▶ [EXERCISE] Every entry in this listing should be written out exactly.

=== Section Start ===

Lemma list_eqb_spec {A} (f : A -> A -> bool) l1 :
  Forall (fun a => forall b, f a b = true <-> a = b) l1 ->
  forall l2, list_eqb f l1 l2 = true <-> l1 = l2.
Proof.
  induction 1 as [|a l1 Ha Hl IH]; intros [|b l2]; cbn; try done.
  rewrite andb_true_iff, Ha, IH. split; [by intros [-> ->]|by intros [= -> ->]].
Qed.

(** [==] is equality of values, floats apart. *)
Lemma value_eqb_spec a b : float_free a = true -> value_eqb a b = true <-> a = b.
Proof.
  revert b. induction a as [a Ha|l IH|l IH|l IH] using value_ind'; intros b Hf.
  - destruct a; try discriminate Ha; try discriminate Hf; destruct b; cbn [value_eqb]; try done;
      rewrite ?Z.eqb_eq, ?bool_decide_eq_true, ?eqb_true_iff; split;
      (by intros -> || by intros [= ->]).
  - destruct b; cbn [value_eqb]; try done. cbn [float_free] in Hf. apply forallb_Forall in Hf.
    rewrite list_eqb_spec; [split; [by intros ->|by intros [= ->]]|].
    eapply Forall_impl; [exact (Forall_conj _ _ _ IH Hf)|].
    cbn. intros x [Hx Hfx] c. by apply Hx.
  - destruct b; cbn [value_eqb]; try done. cbn [float_free] in Hf. apply forallb_Forall in Hf.
    rewrite list_eqb_spec; [split; [by intros ->|by intros [= ->]]|].
    eapply Forall_impl; [exact (Forall_conj _ _ _ IH Hf)|].
    cbn. intros x [Hx Hfx] c. by apply Hx.
  - destruct b; cbn [value_eqb]; try done. cbn [float_free] in Hf. apply forallb_Forall in Hf.
    rewrite list_eqb_spec; [split; [by intros ->|by intros [= ->]]|].
    eapply Forall_impl; [exact (Forall_conj _ _ _ IH Hf)|].
    cbn. intros [x y] [[Hx Hy] [Hfx Hfy]%andb_true_iff] [c d]. cbn in *.
    rewrite andb_true_iff, Hx, Hy by done. split; [by intros [-> ->]|by intros [= -> ->]].
Qed.

(** ** Lemmas on literals *)

Section literal_lemmas.
Context `{UnicodeCase} `{Literals}.

Lemma show_i_solid z : forallb solid (show_i z) = true.
Proof.
  assert (Hu : forall n, (0 <= n)%Z -> forallb solid (show_u n) = true).
  { intros n Hn. pose proof (show_u_spec n Hn) as Hs. unfold parse_digits in Hs.
    destruct (forallb is_digit (show_u n)) eqn:E; [|by rewrite andb_false_r in Hs].
    apply forallb_Forall. apply forallb_Forall in E. eapply Forall_impl; [exact E|].
    apply is_digit_solid. }
  unfold show_i. destruct (Z.ltb_spec z 0).
  - rewrite forallb_app, Hu by lia. done.
  - by apply Hu.
Qed.

Lemma unescape_quoted s : unescape_string (quoted s) = s.
Proof.
  assert (Ht : trim (quoted s) = quoted s).
  { unfold quoted. eapply (trim_solid _ quote quote); [done| |done|done].
    by rewrite app_assoc, last_snoc. }
  unfold unescape_string. rewrite Ht. unfold quoted.
  assert (Hl : last ([quote] ++ double_quotes s ++ [quote]) = Some quote)
    by (by rewrite app_assoc, last_snoc).
  assert (Hn : length ([quote] ++ double_quotes s ++ [quote]) = S (S (length (double_quotes s)))).
  { rewrite !length_app. cbn. lia. }
  rewrite Hl, Hn, !bool_decide_eq_true_2 by done. cbn [andb Nat.leb].
  replace (S (S (length (double_quotes s))) - 2) with (length (double_quotes s)) by lia.
  change (drop 1 ([quote] ++ double_quotes s ++ [quote])) with (double_quotes s ++ [quote]).
  by rewrite take_app_length, replace_double.
Qed.

(** Literals written the way CQL prints them are read back: an integer in
    range by any of the integer types and by timestamp, and a quoted text with
    its quotes doubled, whatever bytes it holds. *)
Theorem literal_roundtrip z s :
  (in_i 32 z = true -> parse_literal (show_i z) TInt = Ok (VInt z)) /\
  (in_i 64 z = true -> parse_literal (show_i z) TBigInt = Ok (VBigInt z)) /\
  (in_i 16 z = true -> parse_literal (show_i z) TSmallInt = Ok (VSmallInt z)) /\
  (in_i 8 z = true -> parse_literal (show_i z) TTinyInt = Ok (VTinyInt z)) /\
  (in_i 64 z = true -> parse_literal (show_i z) TTimestamp = Ok (VTimestamp z)) /\
  parse_literal (quoted s) TText = Ok (VText s).
Proof.
  assert (Hq : trim (quoted s) = quoted s).
  { unfold quoted. eapply (trim_solid _ quote quote); [done| |done|done].
    by rewrite app_assoc, last_snoc. }
  unfold parse_literal. rewrite (trim_all_solid _ (show_i_solid z)), Hq, unescape_quoted.
  repeat split; try (intros Hz; by rewrite parse_int_show).
Qed.
End literal_lemmas.

(** A concrete set of literal grammars that accepts nothing. *)
Definition no_literals : Literals.
Proof.
  refine {| parse_f32 _ := None; parse_f64 _ := None; parse_ip _ := None; hex_decode _ := None;
            hex_decode_to_slice _ _ := None |}; done.
Defined.

Lemma literal_roundtrip_witness :
  parse_literal (H:=ascii_case) (H0:=no_literals) (show_i (-128)) TTinyInt = Ok (VTinyInt (-128)) /\
  parse_literal (H:=ascii_case) (H0:=no_literals) (bs "'it''s'") TText = Ok (VText (bs "it's")).
Proof.
  pose proof (literal_roundtrip (H:=ascii_case) (H0:=no_literals) (-128) (bs "it's"))
    as (_ & _ & _ & H4 & _ & H6).
  split; [apply H4; reflexivity|exact H6].
Defined.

=== Section End ===

▶ [ANSWER FOR THE TASK]
Lemma list_eqb_spec {A} (f : A -> A -> bool) l1 :
  Forall (fun a => forall b, f a b = true <-> a = b) l1 ->
  forall l2, list_eqb f l1 l2 = true <-> l1 = l2.
Proof.
  induction 1 as [|a l1 Ha Hl IH]; intros [|b l2]; cbn; try done.
  rewrite andb_true_iff, Ha, IH. split; [by intros [-> ->]|by intros [= -> ->]].
Qed.

(** [==] is equality of values, floats apart. *)
Lemma value_eqb_spec a b : float_free a = true -> value_eqb a b = true <-> a = b.
Proof.
  revert b. induction a as [a Ha|l IH|l IH|l IH] using value_ind'; intros b Hf.
  - destruct a; try discriminate Ha; try discriminate Hf; destruct b; cbn [value_eqb]; try done;
      rewrite ?Z.eqb_eq, ?bool_decide_eq_true, ?eqb_true_iff; split;
      (by intros -> || by intros [= ->]).
  - destruct b; cbn [value_eqb]; try done. cbn [float_free] in Hf. apply forallb_Forall in Hf.
    rewrite list_eqb_spec; [split; [by intros ->|by intros [= ->]]|].
    eapply Forall_impl; [exact (Forall_conj _ _ _ IH Hf)|].
    cbn. intros x [Hx Hfx] c. by apply Hx.
  - destruct b; cbn [value_eqb]; try done. cbn [float_free] in Hf. apply forallb_Forall in Hf.
    rewrite list_eqb_spec; [split; [by intros ->|by intros [= ->]]|].
    eapply Forall_impl; [exact (Forall_conj _ _ _ IH Hf)|].
    cbn. intros x [Hx Hfx] c. by apply Hx.
  - destruct b; cbn [value_eqb]; try done. cbn [float_free] in Hf. apply forallb_Forall in Hf.
    rewrite list_eqb_spec; [split; [by intros ->|by intros [= ->]]|].
    eapply Forall_impl; [exact (Forall_conj _ _ _ IH Hf)|].
    cbn. intros [x y] [[Hx Hy] [Hfx Hfy]%andb_true_iff] [c d]. cbn in *.
    rewrite andb_true_iff, Hx, Hy by done. split; [by intros [-> ->]|by intros [= -> ->]].
Qed.

(** ** Lemmas on literals *)

Section literal_lemmas.
Context `{UnicodeCase} `{Literals}.

Lemma show_i_solid z : forallb solid (show_i z) = true.
Proof.
  assert (Hu : forall n, (0 <= n)%Z -> forallb solid (show_u n) = true).
  { intros n Hn. pose proof (show_u_spec n Hn) as Hs. unfold parse_digits in Hs.
    destruct (forallb is_digit (show_u n)) eqn:E; [|by rewrite andb_false_r in Hs].
    apply forallb_Forall. apply forallb_Forall in E. eapply Forall_impl; [exact E|].
    apply is_digit_solid. }
  unfold show_i. destruct (Z.ltb_spec z 0).
  - rewrite forallb_app, Hu by lia. done.
  - by apply Hu.
Qed.

Lemma unescape_quoted s : unescape_string (quoted s) = s.
Proof.
  assert (Ht : trim (quoted s) = quoted s).
  { unfold quoted. eapply (trim_solid _ quote quote); [done| |done|done].
    by rewrite app_assoc, last_snoc. }
  unfold unescape_string. rewrite Ht. unfold quoted.
  assert (Hl : last ([quote] ++ double_quotes s ++ [quote]) = Some quote)
    by (by rewrite app_assoc, last_snoc).
  assert (Hn : length ([quote] ++ double_quotes s ++ [quote]) = S (S (length (double_quotes s)))).
  { rewrite !length_app. cbn. lia. }
  rewrite Hl, Hn, !bool_decide_eq_true_2 by done. cbn [andb Nat.leb].
  replace (S (S (length (double_quotes s))) - 2) with (length (double_quotes s)) by lia.
  change (drop 1 ([quote] ++ double_quotes s ++ [quote])) with (double_quotes s ++ [quote]).
  by rewrite take_app_length, replace_double.
Qed.

(** Literals written the way CQL prints them are read back: an integer in
    range by any of the integer types and by timestamp, and a quoted text with
    its quotes doubled, whatever bytes it holds. *)
Theorem literal_roundtrip z s :
  (in_i 32 z = true -> parse_literal (show_i z) TInt = Ok (VInt z)) /\
  (in_i 64 z = true -> parse_literal (show_i z) TBigInt = Ok (VBigInt z)) /\
  (in_i 16 z = true -> parse_literal (show_i z) TSmallInt = Ok (VSmallInt z)) /\
  (in_i 8 z = true -> parse_literal (show_i z) TTinyInt = Ok (VTinyInt z)) /\
  (in_i 64 z = true -> parse_literal (show_i z) TTimestamp = Ok (VTimestamp z)) /\
  parse_literal (quoted s) TText = Ok (VText s).
Proof.
  assert (Hq : trim (quoted s) = quoted s).
  { unfold quoted. eapply (trim_solid _ quote quote); [done| |done|done].
    by rewrite app_assoc, last_snoc. }
  unfold parse_literal. rewrite (trim_all_solid _ (show_i_solid z)), Hq, unescape_quoted.
  repeat split; try (intros Hz; by rewrite parse_int_show).
Qed.
End literal_lemmas.

(** A concrete set of literal grammars that accepts nothing. *)
Definition no_literals : Literals.
Proof.
  refine {| parse_f32 _ := None; parse_f64 _ := None; parse_ip _ := None; hex_decode _ := None;
            hex_decode_to_slice _ _ := None |}; done.
Defined.

Lemma literal_roundtrip_witness :
  parse_literal (H:=ascii_case) (H0:=no_literals) (show_i (-128)) TTinyInt = Ok (VTinyInt (-128)) /\
  parse_literal (H:=ascii_case) (H0:=no_literals) (bs "'it''s'") TText = Ok (VText (bs "it's")).
Proof.
  pose proof (literal_roundtrip (H:=ascii_case) (H0:=no_literals) (-128) (bs "it's"))
    as (_ & _ & _ & H4 & _ & H6).
  split; [apply H4; reflexivity|exact H6].
Defined.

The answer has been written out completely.